À cette affirmation de l’agent de la Sûreté, la physionomie du père Plantat exprima un découragement affreux.

– Je ne sens que trop, monsieur, dit-il tristement, que vous êtes dans le vrai. Mais alors, le misérable n’est-il pas perdu pour nous? Faudra-t-il donc attendre qu’un hasard nous le livre? Fouillerez-vous une à une toutes les maisons de Paris!

Le nez de l’agent de la Sûreté frétilla sous ses lunettes d’or, et le juge de paix, qui avait observé que ce pétillement était bon signe, sentit renaître toutes ses espérances.

– C’est que j’ai beau me creuser la tête…

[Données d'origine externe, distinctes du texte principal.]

(** C2.  With no serial override and a live SOA whose serial is [prior],
    the negotiated serial is greater than [prior].  The candidate of the
    strategy is the Unix time in seconds for "epoch" and, for any other
    strategy, the number written YYYYMMDD00 from the UTC date, that is
    year * 1000000 + month * 10000 + day * 100; the negotiated serial is
    [prior + 1] whenever that candidate does not exceed [prior], and the
    candidate otherwise.  This holds for every strategy, clock and prior
    serial, a prior serial of a future date included. *)
Theorem negotiated_serial_exceeds_prior (clock : Clock) (config : AppConfig)
    (desired : DesiredZone) (current : ZoneState) (live : DnsRecord) (base : SOADict) :
  overrides_get (soa_overrides desired) spec_serial = None ->
  find_soa current = Some live ->
  _parse_soa_record live = inr base ->
  let prior := get_serial base in
  let candidate :=
    if String.eqb (serial_strategy config) "epoch" then unix_seconds clock
    else utc_year clock * 1000000 + utc_month clock * 10000 + utc_day clock * 100 in
  exists soa,
    _build_soa_config clock config desired current = inr soa
    /\ prior < serial soa
    /\ (candidate <= prior -> serial soa = prior + 1)
    /\ (prior < candidate -> serial soa = candidate).
Proof.
  intros Hov Hfind Hparse prior candidate.
  destruct (_build_soa_config_serial clock config desired current (Some base)
              (live_soa_parsed current live base Hfind Hparse))
    as (soa & Hsoa & Hserial).
  exists soa. split; [exact Hsoa |].
  rewrite Hserial, Hov. cbn [or_int option_map]. rewrite _suggest_serial_prior.
  assert (Hcand : strategy_candidate clock (serial_strategy config) = candidate).
  { destruct (strategy_candidate_cases clock (serial_strategy config)) as [He Hd].
    subst candidate.
    destruct (String.eqb_spec (serial_strategy config) "epoch") as [E | E];
      [exact (He E) | exact (Hd E)]. }
  rewrite Hcand. fold prior.
  destruct (Z.leb_spec candidate prior); lia.
Qed.

(** A second apply on the day of the live serial, 1 January 2024, under
    the date strategy: the candidate 2024010100 is the live serial, and
    the negotiated serial is 2024010101. *)
Lemma negotiated_serial_exceeds_prior_witness :
  exists soa,
    _build_soa_config sample_clock sample_config sample_desired sample_current = inr soa
    /\ 2024010100 < serial soa
    /\ serial soa = 2024010101.
Proof.
  destruct (negotiated_serial_exceeds_prior sample_clock sample_config sample_desired
              sample_current sample_soa_record sample_soa_dict
              eq_refl eq_refl eq_refl)
    as (soa & Hsoa & Hlt & Hle & _).
  exists soa. split; [exact Hsoa |]. split; [exact Hlt |].
  apply Hle. vm_compute. discriminate.
Defined.

(** The same day, a live serial from a future date under either strategy,
    and a first or later-day apply. *)
Example _suggest_serial_same_day :
  _suggest_serial sample_clock "date" (Some 2024010100) = 2024010101.
Proof. rewrite _suggest_serial_prior. reflexivity. Qed.

Example _suggest_serial_future_prior :
  _suggest_serial sample_clock "date" (Some 2030123199) = 2030123200
  /\ _suggest_serial sample_clock "epoch" (Some 2030123199) = 2030123200.
Proof. rewrite !_suggest_serial_prior. split; reflexivity. Qed.

Example _suggest_serial_fresh :
  _suggest_serial sample_clock "date" None = 2024010100
  /\ _suggest_serial sample_clock "epoch" None = 1704067200
  /\ _suggest_serial sample_clock "date" (Some 2023123105) = 2024010100.
Proof. rewrite _suggest_serial_prior. repeat split; reflexivity. Qed.

Example bump_past_runs : bump_past 2024010103 2024010100 = 2024010104.
Proof. reflexivity. Qed.

(** An explicit serial override other than zero is the negotiated serial,
    verbatim, whenever the live state can be read (it has no SOA, or one
    that parses): whatever the clock, the strategy and the live serial are,
    so neither the candidate nor the comparison with the live serial plays
    a part. *)
Theorem serial_override_verbatim (clock : Clock) (config : AppConfig)
    (desired : DesiredZone) (current : ZoneState) (base : option SOADict) (s : Z) :
  overrides_get (soa_overrides desired) spec_serial = Some s ->
  s <> 0 ->
  live_soa current = inr base ->
  exists soa,
    _build_soa_config clock config desired current = inr soa /\ serial soa = s.
Proof.
  intros Hov Hs Hlive.
  destruct (_build_soa_config_serial clock config desired current base Hlive)
    as (soa & Hsoa & Hserial).
  exists soa. split; [exact Hsoa |].
  rewrite Hserial, Hov. unfold or_int, Py.truthy_int.
  destruct (Z.eqb_spec s 0); [contradiction | reflexivity].
Qed.

(** An override below the live serial is taken as it is. *)
Lemma serial_override_verbatim_witness :
  exists soa,
    _build_soa_config sample_clock sample_config
      (mkDesiredZone (state sample_desired)
         (Some (mkSOASpec None None (Some 7) None None None None)) [])
      sample_current = inr soa
    /\ serial soa = 7.
Proof.
  apply (serial_override_verbatim sample_clock sample_config _ sample_current
           (Some sample_soa_dict) 7);
    [reflexivity | discriminate | reflexivity].
Defined.

(** C3, at the override 0.  The claim has every explicit override used
    verbatim; [serial_override or _suggest_serial(...)] tests the override
    for truth, so the explicit override 0 is passed over and the negotiated
    serial is the suggestion, one past the live serial here.  ([_suggest_serial]
    tells an absent live serial from zero with [is None].) *)
Lemma serial_override_zero_ignored :
  let desired :=
    mkDesiredZone (state sample_desired)
      (Some (mkSOASpec None None (Some 0) None None None None)) [] in
  overrides_get (soa_overrides desired) spec_serial = Some 0
  /\ _build_soa_config sample_clock sample_config desired sample_current
     = inr (mkSOAConfig "ns1.example.com." "hostmaster.example.com."
              2024010101 7200 900 1209600 300).
Proof. split; reflexivity. Qed.

(** The other fields: override, then live value, then the fallback. *)
Example _build_soa_config_resolution :
  _build_soa_config sample_clock sample_config
    (mkDesiredZone (state sample_desired)
       (Some (mkSOASpec (Some "ns9.example.com.") None None (Some 60) None None None)) [])
    sample_current
  = inr (mkSOAConfig "ns9.example.com." "hostmaster.example.com."
           2024010101 60 900 1209600 300)
  /\ _build_soa_config sample_clock sample_config sample_desired
       (mkZoneState "example.com." [www_a] None)
     = inr (mkSOAConfig "ns.example.com." "hostmaster.example.com."
              2024010100 3600 600 604800 86400).
Proof. split; reflexivity. Qed.

End Serial.


(** ** The ignore filter *)

Section FilterFacts.
Variable fnmatch : string -> string -> bool.

Lemma _matches_pattern_false (name : string) (patterns : list string) :
  _matches_pattern fnmatch name patterns = false <->
  forall p, In p patterns -> fnmatch (Py.lower name) (Py.lower p) = false.
Proof.
  unfold _matches_pattern. induction patterns as [|q qs IH]; simpl.
  - split; [intros _ p [] | reflexivity].
  - rewrite orb_false_iff, IH. split.
    + intros [Hq Hqs] p [<- | Hp]; [exact Hq | now apply Hqs].
    + intros H. split; [apply H; now left | intros p Hp; apply H; now right].
Qed.

Lemma filter_all {A : Type} (l : list A) : filter (fun _ => true) l = l.
Proof. induction l as [|x l IH]; simpl; [reflexivity | now rewrite IH]. Qed.

(** The filter is one pass of [filter] whose test reads the record and
    the patterns only. *)
Lemma _filter_records_records (state : ZoneState) (patterns : list string) :
  records (_filter_records fnmatch state patterns)
  = filter (fun record =>
              is_nil patterns
              || String.eqb (canonical_type record) "SOA"
              || negb (_matches_pattern fnmatch (name record) patterns))
      (records state).
Proof.
  unfold _filter_records. destruct patterns as [|p ps]; simpl.
  - now rewrite filter_all.
  - reflexivity.
Qed.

– Pardon, interrompit M. Lecoq, Trémorel ayant loué un appartement, a dû, n’est-il pas vrai, s’occuper de le meubler.

– Évidemment.

– Et de le meubler somptueusement, qui plus est. D’abord parce qu’il aime le luxe et qu’il a de l’argent; ensuite parce qu’enlevant une jeune fille il ne peut la faire passer de la riche maison de son père dans un galetas. Je gagerais volontiers qu’ils ont un salon aussi beau que celui du Valfeuillu.

– Hélas! que nous importe!

– Peste! cher monsieur, cela nous importe fort comme vous l’allez voir. Voulant beaucoup de meubles, et de beaux meubles, Hector ne s’est pas adressé à un brocanteur. Il n’avait le temps ni d’acheter rue Drouot, ni de courir le faubourg Saint-Antoine. Donc il est allé simplement trouver un tapissier.